ASSIGNMENT: Using the listing below, please gather every line containing the word "SFleb".
++++++++++++++++++++
(* ===== verification/F64.v ===== *)
(** * Double-precision arithmetic

    Rust's [f64] as the specification floats of the Standard Library with the
    parameters of binary64, and the conversions the sources use. *)

From Stdlib Require Export SpecFloat.
From S2P Require Import Prelude Core.

Abbreviation f64 := spec_float.

Definition f64_prec : Z := 53.
Definition f64_emax : Z := 1024.

Definition f64_add : f64 -> f64 -> f64 := SFadd f64_prec f64_emax.
Definition f64_sub : f64 -> f64 -> f64 := SFsub f64_prec f64_emax.
Definition f64_mul : f64 -> f64 -> f64 := SFmul f64_prec f64_emax.
Definition f64_div : f64 -> f64 -> f64 := SFdiv f64_prec f64_emax.
Definition f64_sqrt : f64 -> f64 := SFsqrt f64_prec f64_emax.
Definition f64_ltb : f64 -> f64 -> bool := SFltb.
Definition f64_leb : f64 -> f64 -> bool := SFleb.

(** [z as f64]: the nearest double. *)
Definition f64_of_Z (z : Z) : f64 := binary_normalize f64_prec f64_emax z 0 false.

(** The literal [m / 10^k], correctly rounded. *)
Definition f64_lit (m : Z) (k : Z) : f64 := f64_div (f64_of_Z m) (f64_of_Z (10 ^ k)).

(** [Duration::as_secs_f64]: [secs as f64 + nanos as f64 / 1e9]. *)
Definition as_secs_f64 (d : Z) : f64 :=
  f64_add (f64_of_Z (d / 1000000000)) (f64_div (f64_of_Z (d mod 1000000000)) (f64_of_Z 1000000000)).

(** [x.ceil() as i64]: the cast saturates, a NaN gives 0. *)
Definition f64_ceil_as_i64 (x : f64) : Z :=
  match x with
  | S754_nan | S754_zero _ => 0
  | S754_infinity s => if s : bool then i64_min else i64_max
  | S754_finite s m e =>
      let v := if s : bool then - Z.pos m else Z.pos m in
      Z.max i64_min (Z.min i64_max (if 0 <=? e then v * 2 ^ e else - (- v / 2 ^ (- e))))
  end.

(** [x as u64]: towards zero, saturating; a NaN gives 0. *)
Definition f64_as_u64 (x : f64) : Z :=
  match x with
  | S754_nan | S754_zero _ => 0
  | S754_infinity s => if s : bool then 0 else u64_max
  | S754_finite s m e =>
      if s : bool then 0 else Z.min u64_max (if 0 <=? e then Z.pos m * 2 ^ e else Z.pos m / 2 ^ (- e))
  end.

(** [f64::max] and [f64::min] ignore a NaN; [f64::clamp] keeps it. *)
Definition is_nan (x : f64) : bool := match x with S754_nan => true | _ => false end.
Definition f64_max (x y : f64) : f64 := if is_nan x then y else if is_nan y then x else if f64_ltb x y then y else x.
Definition f64_min (x y : f64) : f64 := if is_nan x then y else if is_nan y then x else if f64_ltb y x then y else x.
Definition f64_clamp (x lo hi : f64) : f64 :=
  let x := if f64_ltb x lo then lo else x in
  if f64_ltb hi x then hi else x.

#[global] Arguments f64_of_Z : simpl never.
#[global] Arguments f64_lit : simpl never.
#[global] Arguments as_secs_f64 : simpl never.

(** The literals are the doubles the compiler reads: 0.9 and 0.2. *)
Example f64_lit_09 : f64_lit 9 1 = S754_finite false 8106479329266893 (-53).
Proof. vm_compute. reflexivity. Qed.
Example f64_lit_02 : f64_lit 2 1 = S754_finite false 7205759403792794 (-55).
Proof. vm_compute. reflexivity. Qed.

(** ** The order

    Doubles other than NaN compare as their sign, exponent and mantissa. *)

Definition f64_rank (x : f64) : Z * Z * Z :=
  match x with
  | S754_infinity s => if s : bool then (-2, 0, 0) else (2, 0, 0)
  | S754_zero _ | S754_nan => (0, 0, 0)
  | S754_finite s m e => if s : bool then (-1, - e, - Z.pos m) else (1, e, Z.pos m)
  end.
Definition rank_lt (x y : Z * Z * Z) : Prop :=
  x.1.1 < y.1.1 \/ x.1.1 = y.1.1 /\ (x.1.2 < y.1.2 \/ x.1.2 = y.1.2 /\ x.2 < y.2).

Lemma f64_compare_spec x y : is_nan x = false -> is_nan y = false ->
  match SFcompare x y with
  | Some Lt => rank_lt (f64_rank x) (f64_rank y)
  | Some Eq => f64_rank x = f64_rank y
  | Some Gt => rank_lt (f64_rank y) (f64_rank x)
  | None => False
  end.
Proof.
  unfold rank_lt. destruct x as [sx|sx| |sx mx ex], y as [sy|sy| |sy my ey]; intros Hx Hy; try done; clear Hx Hy;
    cbn [SFcompare f64_rank]; try (destruct sx); try (destruct sy); cbn; try (reflexivity || lia).
  - destruct (Z.compare_spec ex ey); cbn; [|lia..]. change (Pos.compare_cont Eq mx my) with (mx ?= my)%positive.
    destruct (Pos.compare_spec mx my); cbn; [by subst|lia..].
  - destruct (Z.compare_spec ex ey); cbn; [|lia..]. change (Pos.compare_cont Eq mx my) with (mx ?= my)%positive.
    destruct (Pos.compare_spec mx my); cbn; [by subst|lia..].
Qed.

Lemma f64_ltb_rank x y : is_nan x = false -> is_nan y = false -> f64_ltb x y = true <-> rank_lt (f64_rank x) (f64_rank y).
Proof.
  intros Hx Hy. pose proof (f64_compare_spec x y Hx Hy) as Hc. unfold f64_ltb, SFltb.
  destruct (SFcompare x y) as [[| |]|]; [|by split|..|done].
  - rewrite Hc. split; [done|]. unfold rank_lt. lia.
  - split; [done|]. revert Hc. unfold rank_lt. lia.
Qed.

Lemma f64_leb_ltb x y : is_nan x = false -> is_nan y = false -> f64_leb x y = negb (f64_ltb y x).
Proof.
  intros Hx Hy. pose proof (f64_compare_spec x y Hx Hy) as H1. pose proof (f64_ltb_rank y x Hy Hx) as H2.
  unfold f64_leb, SFleb. destruct (SFcompare x y) as [[| |]|]; [..|done].
  - destruct (f64_ltb y x); [|done]. pose proof (proj1 H2 eq_refl) as E. rewrite H1 in E. unfold rank_lt in E. lia.
  - destruct (f64_ltb y x); [|done]. pose proof (proj1 H2 eq_refl) as E. unfold rank_lt in *. lia.
  - by rewrite (proj2 H2 H1).
Qed.

Lemma f64_ltb_nan x y : f64_ltb x y = true -> is_nan x = false /\ is_nan y = false.
Proof. unfold f64_ltb, SFltb. by destruct x as [[]|[]| |[]], y as [[]|[]| |[]]. Qed.

Lemma f64_leb_nan x y : f64_leb x y = true -> is_nan x = false /\ is_nan y = false.
Proof. unfold f64_leb, SFleb. by destruct x as [[]|[]| |[]], y as [[]|[]| |[]]. Qed.

Lemma f64_leb_trans x y z : f64_leb x y = true -> f64_leb y z = true -> f64_leb x z = true.
Proof.
  intros H1 H2. destruct (f64_leb_nan _ _ H1) as [Hx Hy]. destruct (f64_leb_nan _ _ H2) as [_ Hz].
  rewrite f64_leb_ltb in * by done. apply negb_true_iff in H1, H2. apply negb_true_iff, not_true_iff_false.
  apply not_true_iff_false in H1, H2. rewrite f64_ltb_rank in * by done. unfold rank_lt in *. lia.
Qed.

Lemma f64_ltb_leb x y : f64_ltb x y = true -> f64_leb x y = true.
Proof. unfold f64_ltb, SFltb, f64_leb, SFleb. destruct (SFcompare x y) as [[]|]; done. Qed.

Lemma f64_leb_total x y : is_nan x = false -> is_nan y = false -> f64_ltb x y = false -> f64_leb y x = true.
Proof. intros Hx Hy E. by rewrite f64_leb_ltb, E by done. Qed.

Lemma f64_leb_refl x : is_nan x = false -> f64_leb x x = true.
Proof.
  intros Hx. rewrite f64_leb_ltb by done. apply negb_true_iff, not_true_iff_false. rewrite f64_ltb_rank by done.
  unfold rank_lt. lia.
Qed.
++++++++++++++++++++
ANSWER TO THIS PROBLEM:
Definition f64_leb : f64 -> f64 -> bool := SFleb.
  unfold f64_leb, SFleb. destruct (SFcompare x y) as [[| |]|]; [..|done].
Proof. unfold f64_leb, SFleb. by destruct x as [[]|[]| |[]], y as [[]|[]| |[]]. Qed.
Proof. unfold f64_ltb, SFltb, f64_leb, SFleb. destruct (SFcompare x y) as [[]|]; done. Qed.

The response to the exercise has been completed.